Further, the conference will address health systems under strain beyond active conflict zones, focusing on the militarization and gradual erosion of health care, as well as the ethical implications of these developments. Contributors include Prof. Dr. Yudit Namer and the Gesundheitskollektiv Berlin.

The conference will be held in English.

The full programme will follow shortly. 

Please register here. The participation fee is €30 (standard) or €10 (reduced).

We will apply for CME training credits ("Fortbildungspunkte") with the Berlin Medical Chamber.

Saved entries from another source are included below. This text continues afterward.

Lemma has_flag_lor_r (a b : Z) : has_flag (Z.lor a b) b.
Proof. rewrite Z.lor_comm. apply has_flag_lor_l. Qed.

Lemma has_flag_lor_mono (m a f : Z) : has_flag m f -> has_flag (Z.lor m a) f.
Proof.
  unfold has_flag. intros H.
  rewrite Z.land_lor_distr_l, H.
  apply Z.bits_inj'. intros n Hn.
  rewrite Z.lor_spec, Z.land_spec.
  destruct (Z.testbit f n); [reflexivity | apply andb_false_r].
Qed.

(** C9: the getter is a total function of the cached state.  It is the off
    mode when the device is not on or has no operation mode, and it is
    [None] when the device is on in an operation mode that has no entry in
    the forward table; otherwise it is that entry. *)
Theorem hvac_mode_total (state : ACState) :
  (is_on state = false \/ operation_mode state = None ->
   hvac_mode state = Some HVAC_MODE_OFF)
  /\ (forall mode,
         is_on state = true -> operation_mode state = Some mode ->
         hvac_mode state = PyDict.get HVAC_MODE_LOOKUP mode)
  /\ (forall mode,
         is_on state = true -> operation_mode state = Some mode ->
         PyDict.get HVAC_MODE_LOOKUP mode = None ->
         hvac_mode state = None).
Proof.
  unfold hvac_mode.
  destruct state as [on [mode|]]; simpl.
  - split; [|split].
    + intros [-> | H]; [reflexivity | discriminate].
    + intros mode' -> H. now injection H as ->.
    + intros mode' -> H Hnone. injection H as ->. exact Hnone.
  - rewrite orb_true_r.
    split; [|split]; [reflexivity | discriminate | discriminate].
Qed.

(** C10: the list of modes starts with the off mode, and each later
    element is the forward translation, never [None], of an operation mode
    the device reports and the table translates. *)
Theorem hvac_modes_off_then_translations (device : AirConditionerDevice Temp) :
  exists rest,
    hvac_modes device = Some HVAC_MODE_OFF :: rest
    /\ Forall (fun x => exists mode h,
                   x = Some h
                   /\ In mode (op_modes device)
                   /\ PyDict.get HVAC_MODE_LOOKUP mode = Some h) rest.
Proof.
  unfold hvac_modes. simpl.
  eexists. split; [reflexivity|].
  apply Forall_forall. intros x Hx.
  apply in_map_iff in Hx as [mode [<- Hmode]].
  apply filter_In in Hmode as [Hin Hc].
  apply PyDictFacts.contains_true in Hc as [h Hh].
  exists mode, h. auto.
Qed.

(** C6: the feature mask always includes the fan-mode and the
    target-temperature flag, and it includes the swing-mode flag exactly
    when the device reports more than one vertical swing mode.  The swing
    flag has a bit that the other two flags leave clear. *)
Theorem supported_features_flags (device : AirConditionerDevice Temp) :
  ~ has_flag (Z.lor SUPPORT_FAN_MODE SUPPORT_TARGET_TEMPERATURE)
             SUPPORT_SWING_MODE ->
  has_flag (supported_features device) SUPPORT_FAN_MODE
  /\ has_flag (supported_features device) SUPPORT_TARGET_TEMPERATURE
  /\ (has_flag (supported_features device) SUPPORT_SWING_MODE
      <-> 1 < length (vert_swing_modes device)).
Proof.
  intros Hindep.
  unfold supported_features.
  destruct (Nat.ltb_spec 1 (length (vert_swing_modes device))) as [Hlt|Hge].
  - split; [|split].
    + apply has_flag_lor_mono, has_flag_lor_l.
    + apply has_flag_lor_mono, has_flag_lor_r.
    + split; [intros _; exact Hlt | intros _; apply has_flag_lor_r].
  - split; [|split].
    + apply has_flag_lor_l.
    + apply has_flag_lor_r.
    + split; [intros H; contradiction | lia].
Qed.

(** C5: [min_temp] is the minimum the device reports whenever there is
    one, and the converted default minimum when there is none; [max_temp]
    likewise with the reported maximum and the converted default maximum.
    So a value other than the reported bound is returned only when that
    bound is absent. *)
Theorem temp_bounds_fall_back (device : AirConditionerDevice Temp) :
  (forall t, target_temperature_min device = Some t -> min_temp device = t)
  /\ (target_temperature_min device = None ->
      min_temp device = conv_temp_unit device DEFAULT_MIN_TEMP)
  /\ (forall t, target_temperature_max device = Some t -> max_temp device = t)
  /\ (target_temperature_max device = None ->
      max_temp device = conv_temp_unit device DEFAULT_MAX_TEMP)
  /\ (target_temperature_min device <> Some (min_temp device) ->
      target_temperature_min device = None)
  /\ (target_temperature_max device <> Some (max_temp device) ->
      target_temperature_max device = None).
Proof.
  unfold min_temp, max_temp.
  destruct (target_temperature_min device) as [lo|];
    destruct (target_temperature_max device) as [hi|];
    repeat split; intros; congruence.
Qed.

End PropertyFacts.

(** ** [set_hvac_mode] *)

Section MethodFacts.

Context {modes : HvacModes}.
Variables World DevExn : Type.
Variable api_state : World -> ACState.
Variable device_run : DeviceCall -> World -> option DevExn * World.

(** One device call, spelled out. *)
Lemma call_run (c : DeviceCall) (env : Env World) :
  call device_run c env =
  (match fst (device_run c (world env)) with
   | None => Returned tt
   | Some e => Raised (DeviceError e)
   end,
   {| world := snd (device_run c (world env));
      issued := issued env ++ [c] |}).
Proof.
  unfold call.
  destruct (device_run c (world env)) as [[e|] w]; reflexivity.
Qed.

Lemma set_hvac_mode_unrecognized (hvac_mode_arg : string) (env : Env World) :
  hvac_mode_arg <> HVAC_MODE_OFF ->
  PyDict.get HVAC_MODE_REVERSE_LOOKUP hvac_mode_arg = None ->
  set_hvac_mode api_state device_run hvac_mode_arg env =
  (Raised (ValueError ("Invalid hvac_mode [" ++ hvac_mode_arg ++ "]")%string), env).
Proof.
  intros Hoff Hnone.
  unfold set_hvac_mode.
  apply String.eqb_neq in Hoff. rewrite Hoff, Hnone.
  reflexivity.
Qed.

(** C1: a mode that is not the off mode and has no entry in the reverse
    table makes [set_hvac_mode] raise a [ValueError], and the message of
    the error, [Invalid hvac_mode [...]], names the mode given. *)
Theorem set_hvac_mode_invalid_raises (hvac_mode_arg : string) (env : Env World) :
  hvac_mode_arg <> HVAC_MODE_OFF ->
  PyDict.get HVAC_MODE_REVERSE_LOOKUP hvac_mode_arg = None ->
  exists msg,
    fst (set_hvac_mode api_state device_run hvac_mode_arg env) = Raised (ValueError msg)
    /\ msg = ("Invalid hvac_mode [" ++ hvac_mode_arg ++ "]")%string
    /\ names msg hvac_mode_arg.
Proof.
  intros Hoff Hnone.
  rewrite (set_hvac_mode_unrecognized _ env Hoff Hnone). simpl.
  eexists. split; [reflexivity|]. split; [reflexivity|].
  now exists "Invalid hvac_mode [", "]".
Qed.

(** C8: when [set_hvac_mode] raises the [ValueError] for an unrecognized
    mode other than off, it has issued no call to the protocol device and
    the state of the device client is the one it started from. *)
Theorem set_hvac_mode_invalid_no_call (hvac_mode_arg : string) (env : Env World) :
  hvac_mode_arg <> HVAC_MODE_OFF ->
  PyDict.get HVAC_MODE_REVERSE_LOOKUP hvac_mode_arg = None ->
  (exists msg, fst (set_hvac_mode api_state device_run hvac_mode_arg env) = Raised (ValueError msg))
  /\ issued (snd (set_hvac_mode api_state device_run hvac_mode_arg env)) = issued env
  /\ world (snd (set_hvac_mode api_state device_run hvac_mode_arg env)) = world env.
Proof.
  intros Hoff Hnone.
  rewrite (set_hvac_mode_unrecognized _ env Hoff Hnone). simpl.
  eauto.
Qed.

(** C2: with the off mode [set_hvac_mode] issues exactly one call,
    [power(False)], whatever the state; no [set_op_mode] call is among
    the calls it issues. *)
Theorem set_hvac_mode_off_powers_off (env : Env World) :
  issued (snd (set_hvac_mode api_state device_run HVAC_MODE_OFF env)) = issued env ++ [power false]
  /\ world (snd (set_hvac_mode api_state device_run HVAC_MODE_OFF env))
     = snd (device_run (power false) (world env))
  /\ forall later mode,
       issued (snd (set_hvac_mode api_state device_run HVAC_MODE_OFF env)) = issued env ++ later ->
       ~ In (set_op_mode mode) later.
Proof.
  unfold set_hvac_mode.
  rewrite String.eqb_refl, call_run. simpl.
  split; [reflexivity|]. split; [reflexivity|].
  intros later mode Heq.
  apply app_inv_head in Heq. subst later.
  simpl. intuition discriminate.
Qed.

Organised by: medico international and IPPNW


Das Recht auf Gesundheit in Kriegszeiten

Ukraine, Sudan, Gaza, Libanon: In den Kriegen unserer Zeit sind systematische Angriffe auf die Gesundheitsversorgung zu einer Kriegswaffe geworden. Diese Angriffe ohne Rechenschaftspflicht werden zunehmend zur Normalität. Damit einher geht eine Aushöhlung internationaler Normen und Schutzmechanismen.

Krankenhäuser, die in Kriegsgebieten bombardiert werden, Gesundheitspersonal, das bedroht und getötet wird, Communities, denen grundlegende medizinische Versorgung vorenthalten wird – all dies sind keine Einzelfälle mehr. Es handelt sich um Symptome einer sich verschärfenden globalen Krise des Rechts auf Gesundheit. Eine Krise, mit der auch Gesellschaften jenseits der Frontlinien konfrontiert sind. Denn auch diese müssen sich die Frage stellen, wie mit der fortschreitenden Militarisierung und dem überall zu beobachtenden sozialen Verfall umgegangen werden soll.

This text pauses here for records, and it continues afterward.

(** * Verification of the network/subnet address-allocation engine

    A shallow embedding of [pkg/csi/network.go] (package [csi]): networks,
    subnets, reservations, and the operations that create subnets, assign
    reservations and compute DHCP ranges.

    Layout:
    - [uint8] helpers and Go's [net] types as far as [network.go] uses them;
    - package [ipam] (imported by [network.go], its source is not part of the
      tree at hand): modelled from the specification's sections 4.1 and 4.2;
    - package [csi]: the types and the functions of [network.go] and of
      [cabinets.go], each translated from its Go text;
    - packages [pit] and [cmd]: the helpers that work on subnets and
      reservations ([stringInSlice], [appendIfMissing],
      [updateReservations], [extractSwitchesfromReservations]);
    - the vocabulary of the statements, then the lemmas and theorems. *)

From Stdlib Require Import String Ascii ZArith List Bool Lia Sorted.
From Stdlib Require Strings.Byte DecimalString DecimalZ DecimalPos.
Import ListNotations.
Local Open Scope Z_scope.

(* ================================================================== *)
(** ** Bytes (Go's [uint8]) *)

Definition uint8 : Set := Byte.byte.

Definition uint8_to_Z (b : uint8) : Z := Z.of_N (Byte.to_N b).

(** Conversion to [uint8] keeps the low eight bits. *)
Definition uint8_of_Z (z : Z) : uint8 :=
  match Byte.of_N (Z.to_N (z mod 256)) with
  | Some b => b
  | None => Byte.x00
  end.

Fixpoint bytes_eqb (a b : list uint8) : bool :=
  match a, b with
  | [], [] => true
  | x :: a', y :: b' => Byte.eqb x y && bytes_eqb a' b'
  | _, _ => false
  end.

(* ================================================================== *)
(** ** Go's [net] package: [IP], [IPMask], [IPNet] *)

Module net.

(** [type IP []byte]; a nil slice and an empty one are both [[]]. *)
Definition IP := list uint8.

Definition IPv4len : nat := 4.
Definition IPv6len : nat := 16.

Definition v4InV6Prefix : list uint8 :=
  [Byte.x00; Byte.x00; Byte.x00; Byte.x00; Byte.x00; Byte.x00;
   Byte.x00; Byte.x00; Byte.x00; Byte.x00; Byte.xff; Byte.xff].

(** [func (ip IP) To4() IP]: the 4-byte form of an IPv4 address, [None]
    for Go's nil result. *)
Definition To4 (ip : IP) : option IP :=
  if Nat.eqb (length ip) IPv4len then Some ip
  else if Nat.eqb (length ip) IPv6len
            && bytes_eqb (firstn 12 ip) v4InV6Prefix
       then Some (skipn 12 ip)
       else None.

(** [func (ip IP) Equal(x IP) bool]: an IPv4 address and the same address
    in IPv6 form are equal. *)
Definition Equal (ip x : IP) : bool :=
  if Nat.eqb (length ip) (length x) then bytes_eqb ip x
  else if Nat.eqb (length ip) IPv4len && Nat.eqb (length x) IPv6len
       then bytes_eqb (firstn 12 x) v4InV6Prefix && bytes_eqb ip (skipn 12 x)
       else if Nat.eqb (length ip) IPv6len && Nat.eqb (length x) IPv4len
            then bytes_eqb (firstn 12 ip) v4InV6Prefix
                 && bytes_eqb (skipn 12 ip) x
            else false.

(** [type IPMask []byte].  [network.go] reads a mask only through
    [Size()] and otherwise hands it to [ipam]; a mask is represented by
    the pair [Size()] returns: the number of leading ones and the number
    of bits ((0, 0) for nil and for a mask that is not canonical). *)
Module IPMask.
Record t := mk { ones : nat; bits : nat }.
Definition nil : t := mk 0 0.
Definition Size (m : t) : Z * Z := (Z.of_nat (ones m), Z.of_nat (bits m)).
End IPMask.

(** [func CIDRMask(ones, bits int) IPMask]. *)
Definition CIDRMask (ones bits : Z) : IPMask.t :=
  if negb (bits =? 8 * Z.of_nat IPv4len) && negb (bits =? 8 * Z.of_nat IPv6len)
  then IPMask.nil
  else if (ones <? 0) || (bits <? ones) then IPMask.nil
       else IPMask.mk (Z.to_nat ones) (Z.to_nat bits).

(** [type IPNet struct { IP IP; Mask IPMask }]. *)
Module IPNet.
Record t := mk { IP : IP; Mask : IPMask.t }.
Definition zero : t := mk [] IPMask.nil.
End IPNet.

End net.

(* ================================================================== *)
(** ** Package [ipam]

    [network.go] imports [ipam] for its address arithmetic and its
    free-block search.  Every definition of this module follows the
    specification (sections 4.1 and 4.2). *)

Module ipam.
Import net.

(** Modelled from the spec: the missing IP-as-integer conversion of
    [ipam] ("treating addresses as ordered integers").  The four address
    bytes are read big-endian; an address in 16-byte form carries them in
    its last four bytes. *)
Definition be_uint32 (bs : list uint8) : Z :=
  fold_left (fun acc b => acc * 256 + uint8_to_Z b) bs 0.

Definition ipToDecimal (ip : IP) : Z :=
  be_uint32
    (firstn 4 (if Nat.eqb (length ip) IPv6len then skipn 12 ip else ip)).

(** Modelled from the spec: the missing integer-to-address conversion of
    [ipam]; the result is the 4-byte dotted quad, and only the low 32 bits
    of the integer are kept. *)
Definition decimalToIP (z : Z) : IP :=
  [uint8_of_Z (Z.shiftr z 24); uint8_of_Z (Z.shiftr z 16);
   uint8_of_Z (Z.shiftr z 8); uint8_of_Z z].

(** Modelled from the spec: the missing [ipam.Add], "returns the address
    [n] positions after [ip] in address-space order; [n] may be negative".
    The spec leaves a result outside the address range out of scope; here
    it wraps, as the 32-bit conversion does. *)
Definition Add (ip : IP) (n : Z) : IP := decimalToIP (ipToDecimal ip + n).

(** Modelled from the spec: the missing mask arithmetic of [ipam]; the
    inverted mask and the mask of a prefix length, as 32-bit integers. *)
Definition prefixLen (m : IPMask.t) : Z := fst (IPMask.Size m).
Definition hostmask (m : IPMask.t) : Z := Z.ones (32 - prefixLen m).
Definition netmask (m : IPMask.t) : Z := Z.ldiff (Z.ones 32) (hostmask m).

(** Modelled from the spec: the network address of a block (its base
    address masked) and its last address, as integers. *)
Definition first (n : IPNet.t) : Z :=
  Z.land (ipToDecimal (IPNet.IP n)) (netmask (IPNet.Mask n)).
Definition last (n : IPNet.t) : Z :=
  Z.lor (ipToDecimal (IPNet.IP n)) (hostmask (IPNet.Mask n)).

(** Modelled from the spec: the missing [ipam.Broadcast], "returns the
    last address of the block (bitwise address OR'd with the inverted
    mask)". *)
Definition Broadcast (n : IPNet.t) : IP := decimalToIP (last n).

(** Modelled from the spec: the missing [ipam.Contains], "true iff
    [inner]'s network address, masked by [outer]'s mask, equals [outer]'s
    network address, and [inner]'s prefix length >= [outer]'s". *)
Definition Contains (outer inner : IPNet.t) : bool :=
  (Z.land (first inner) (netmask (IPNet.Mask outer)) =? first outer)
  && (prefixLen (IPNet.Mask outer) <=? prefixLen (IPNet.Mask inner)).

(** Modelled from the spec: the missing [ipam.NetIPInSlice], "returns
    count/position of [addr] within an unordered list of addresses; used
    for membership checks": the number of entries equal to [a]. *)
Definition NetIPInSlice (a : IP) (list : list IP) : Z :=
  Z.of_nat (length (filter (fun b => Equal b a) list)).

(** Modelled from the spec: two blocks overlap, partially or fully, when
    their address ranges meet. *)
Definition overlaps (a b : IPNet.t) : bool :=
  (first a <=? last b) && (first b <=? last a).

Definition blockSize (m : IPMask.t) : Z := 2 ^ (32 - prefixLen m).

Inductive error := NoSpaceAvailable.

(** Modelled from the spec: the candidate loop of the missing
    [ipam.Free].  [base] is the candidate's base address; a candidate is
    rejected when it is not contained in the parent or overlaps a sibling;
    the base then steps forward by the block's size.  The search has
    failed once the base is past the parent's last address; [n] counts
    the candidates that remain before that. *)
Fixpoint search (n : nat) (parent : IPNet.t) (mask : IPMask.t)
         (siblings : list IPNet.t) (base : Z) : option IPNet.t :=
  match n with
  | O => None
  | S n' =>
      if last parent <? base then None
      else
        let candidate := IPNet.mk (decimalToIP base) mask in
        if Contains parent candidate
           && negb (existsb (overlaps candidate) siblings)
        then Some candidate
        else search n' parent mask siblings (base + blockSize mask)
  end.

(** The number of candidate bases from the parent's network address up to
    its last address. *)
Definition candidates (parent : IPNet.t) (mask : IPMask.t) : nat :=
  Z.to_nat ((last parent - first parent) / blockSize mask + 1).

(** Modelled from the spec: the missing [ipam.Free],
    [FindFreeBlock(parent, desiredMask, allocatedSiblings)]: the first
    candidate, from the parent's network address on, that passes both
    checks; [NoSpaceAvailable] when there is none. *)
Definition Free (network : IPNet.t) (mask : IPMask.t)
           (subnets : list IPNet.t) : IPNet.t * option error :=
  match search (candidates network mask) network mask subnets
               (first network) with
  | Some found => (found, None)
  | None => (IPNet.zero, Some NoSpaceAvailable)
  end.

End ipam.

(* ================================================================== *)
(** ** Go's [strings] package, as far as [network.go] uses it *)

Module strings.
Local Open Scope string_scope.

(** [strings.Split(s, ",")]: the pieces of [s] between commas; the empty
    string gives one empty piece. *)
Fixpoint Split_comma (s : string) : list string :=
  match s with
  | EmptyString => [EmptyString]
  | String c rest =>
      if Ascii.eqb c ","%char then EmptyString :: Split_comma rest
      else match Split_comma rest with
           | piece :: pieces => String c piece :: pieces
           | [] => [String c EmptyString]
           end
  end.

Definition lower (c : ascii) : ascii :=
  let n := nat_of_ascii c in
  if Nat.leb 65 n && Nat.leb n 90 then ascii_of_nat (n + 32) else c.

Fixpoint fold (s : string) : string :=
  match s with
  | EmptyString => EmptyString
  | String c rest => String (lower c) (fold rest)
  end.

(** [strings.EqualFold] on text written in ASCII, where Go compares byte
    by byte and folds the letters A-Z only.  On text with a byte of 128
    or more Go compares runes under Unicode simple folding (the Kelvin
    sign U+212A equals k); that path is not modelled.  The statements
    below compare names written in ASCII, or compare with a name
    cabinet_<number>, which has no letter that folds outside ASCII. *)
Definition EqualFold (s t : string) : bool := String.eqb (fold s) (fold t).

(** [strings.ToLower] on text written in ASCII; Go also lowers the
    letters outside ASCII.  No statement below depends on the value of
    [ToLower]. *)
Definition ToLower (s : string) : string := fold s.

(** [strings.HasPrefix(s, prefix)]. *)
Definition HasPrefix (s prefix : string) : bool := String.prefix prefix s.

(** [strings.Join(pieces, ",")]. *)
Definition Join_comma (pieces : list string) : string :=
  String.concat "," pieces.

End strings.

(* ================================================================== *)
(** ** Go's [fmt] package: the two integer verbs that the code uses *)

Module fmt.

(** [%d]: the decimal digits, after a minus sign for a negative number. *)
Definition d (n : Z) : string :=
  DecimalString.NilZero.string_of_int (Z.to_int n).

Fixpoint zeros (k : nat) : string :=
  match k with
  | O => EmptyString
  | S k' => String "0"%char (zeros k')
  end.

(** [%03d]: as [%d], with zeros after the sign until the whole is three
    characters wide. *)
Definition d03 (n : Z) : string :=
  if n <? 0
  then String "-"%char
              (String.append (zeros (2 - String.length (d (- n)))) (d (- n)))
  else String.append (zeros (3 - String.length (d n))) (d n).

End fmt.

(* ================================================================== *)
(** ** A Go [map[string]V]

    The keys and their values; the order in which a [range] visits them,
    which Go leaves open, is not part of the model. *)

Module gomap.
Section Map.
Variable V : Type.

Definition t := list (string * V).

Definition make : t := [].

(** [m[k] = v]. *)
Fixpoint set (m : t) (k : string) (v : V) : t :=
  match m with
  | [] => [(k, v)]
  | (k', v') :: m' =>
      if String.eqb k' k then (k, v) :: m' else (k', v') :: set m' k v
  end.

(** [v, ok := m[k]]. *)
Fixpoint get (m : t) (k : string) : option V :=
  match m with
  | [] => None
  | (k', v') :: m' => if String.eqb k' k then Some v' else get m' k
  end.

Vor diesem Hintergrund bringen IPPNW Deutschland und medico international Fachkräfte aus dem Gesundheitswesen, Forscher:innen und Aktivist:innen zusammen, um

  • zu erörtern, inwiefern Angriffe auf die Gesundheitsversorgung in Konfliktsituationen in den letzten Jahren zugenommen haben
  • zu fragen, warum die medizinische Neutralität zunehmend missachtet wird
  • über die Folgen für betroffene Menschen und Gesellschaften jenseits der Frontlinie zu sprechen
  • darüber zu diskutieren, wie Gesundheit unter Bedingungen der Gewalt geschützt werden kann

Die Konferenz beginnt mit einer Keynote von Christina Wille (Insecurity Insight / Safeguarding Health in Conflict Coalition), gefolgt von Workshops zu Gesundheitsversorgung und humanitäre Hilfe vor Ort mit regionalen Expertinnen aus dem Sudan, dem Libanon und der Ukraine, darunter Hind Altaif (Emergency Response Rooms, Sudan) und Dr. Zeina Mohanna (Amel Association International, Libanon).

Der weitere Verlauf der Konferenz ist geprägt von der Frage, inwiefern Kriegsregime Gesundheitssysteme auch außerhalb aktiver Konfliktgebiete unter Druck setzen. Mit Beiträgen Prof. Dr. Yudit Namer und das Gesundheitskollektiv Berlin zur Militarisierung und der schrittweisen Aushöhlung der Gesundheitsversorgung sowie den ethischen Implikationen dieser Entwicklungen. 

Die Konferenz findet auf Englisch statt.

Das vollständige Programm wird in Kürze veröffentlicht.

Bitte melden Sie sich hier an. Die Teilnahmegebühr beträgt 30 € (regulär) bzw. 10 € (ermäßigt).

Fortbildungspunkte werden bei der Ärztekammer Berlin beantragt.